India: The Shaky 'I' in The BRIC
Siddharth Sanyal, Chief India Economist, Barclays Capital said, “But the report doesn’t suggest there will be an immediate downgrade. However, given the current extreme negativity, every new negative news/analysis can weigh further on sentiment.” S&P in its revised outlook rated India’s sovereign rating from stable to negative on the basis of its slow growth, high fiscal deficit and debt burden and also the government’s failure to make economic reforms. To give these ratings they maintained the BBB minus rating which is considered as the lowest investment rating.
The report by S&P says, “The division of roles between a politically powerful Congress party president, who can take credit for the party's two recent national election victories, and an appointed prime minister, has weakened the framework of policymaking in our view. For example, Singh has been unable to liberalise the heavily controlled coal sector despite publicly advocating it for many years.
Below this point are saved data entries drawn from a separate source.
(** * PyDrive2 [auth.py]: a shallow embedding of [GoogleAuth] and its decorators

    The module is glue around an OAuth client library, an API client library
    and credential stores.  Its methods are embedded as computations of a
    small monad that threads the interpreter state (the class attribute
    [SERVICE_CONFIGS_LIST] and one [GoogleAuth] instance), may raise a Python
    exception, and logs every call that leaves the module (storage, key
    files, local web server, console, network) in a trace.  What the outside
    answers is read from a [world] record. *)

From Stdlib Require Import ZArith String List Lia Bool.
From stdpp Require Import base option list gmap strings pretty.

Local Open Scope string_scope.
Local Open Scope Z_scope.
Local Set Warnings "-register-all".

(* ===================================================================== *)
(** ** Python values *)

(** The values settings, client configurations and JSON documents are made
    of.  A [str] is given by its UTF-8 bytes.  [VDatetime ms] is a
    [datetime] given as milliseconds since the epoch. *)
Inductive pyval : Type :=
| VNone
| VBool (b : bool)
| VInt (z : Z)
| VStr (s : string)
| VList (l : list pyval)
| VDict (d : gmap string pyval)
| VDatetime (ms : Z).

(** Truth value of an object, as tested by [if value:] and [x or y]. *)
Definition truthy (v : pyval) : bool :=
  match v with
  | VNone => false
  | VBool b => b
  | VInt z => negb (z =? 0)
  | VStr s => negb (String.eqb s EmptyString)
  | VList l => match l with [] => false | _ => true end
  | VDict d => negb (bool_decide (d = ∅))
  | VDatetime _ => true
  end.

Definition is_None (v : pyval) : bool :=
  match v with VNone => true | _ => false end.


(** [v == "literal"] for a string literal. *)
Definition eq_str (v : pyval) (s : string) : bool :=
  match v with VStr t => String.eqb t s | _ => false end.

(** [x or y]. *)
Definition py_or (x y : pyval) : pyval := if truthy x then x else y.

(** [str(v)], as spliced in by ["%s" % v], for the scalar values; a
    container is shown by its brackets only. *)
Definition py_str (v : pyval) : string :=
  match v with
  | VNone => "None"
  | VBool b => if b then "True" else "False"
  | VInt z => pretty z
  | VStr s => s
  | VList _ => "[...]"
  | VDict _ => "{...}"
  | VDatetime ms => "datetime(" +:+ pretty ms +:+ ")"
  end.

(** [d.get(k)] on a dict. *)
Definition dict_get (d : gmap string pyval) (k : string) : pyval :=
  default VNone (d !! k).

(** [k in d] on a dict. *)
Definition dict_has {V} (d : gmap string V) (k : string) : bool :=
  bool_decide (is_Some (d !! k)).

(* ===================================================================== *)
(** ** Exceptions *)

Inductive exn : Type :=
(* defined by the module *)
| AuthenticationError (msg : string)
| AuthenticationRejected (msg : string)
| RefreshError (msg : string)
| InvalidCredentialsError (msg : string)
(* from .settings *)
| InvalidConfigError (msg : string)
(* builtins *)
| KeyError (key : string)
| IndexError
| TypeError
| AttributeError
| OverflowError
| OSError
(* library exceptions the module catches *)
| InvalidClientSecretsError (msg : string)
| FlowExchangeError (msg : string)
| AccessTokenRefreshError (msg : string)
(* any other failure inside a library call *)
| LibraryError (msg : string).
The unusual division division roles and political power inside the central government has likely contributed to poor discipline and cohesion within the cabinet and government as a whole.”
S&P described Prime Minister Manmohan Singh as “unelected” on the basis of his membership of Rajya Sabha as he is fighting with his party colleagues more over policy than with the allies who keep blaming the government for the policy paralysis. The policies that are aimed to benefit the “politically well connected firms” may result in a repercussion against the liberal economic policies. The increase in ways to curb the political fallout of corruption may lead to further slowdown of the economic growth and can weaken the fiscal position.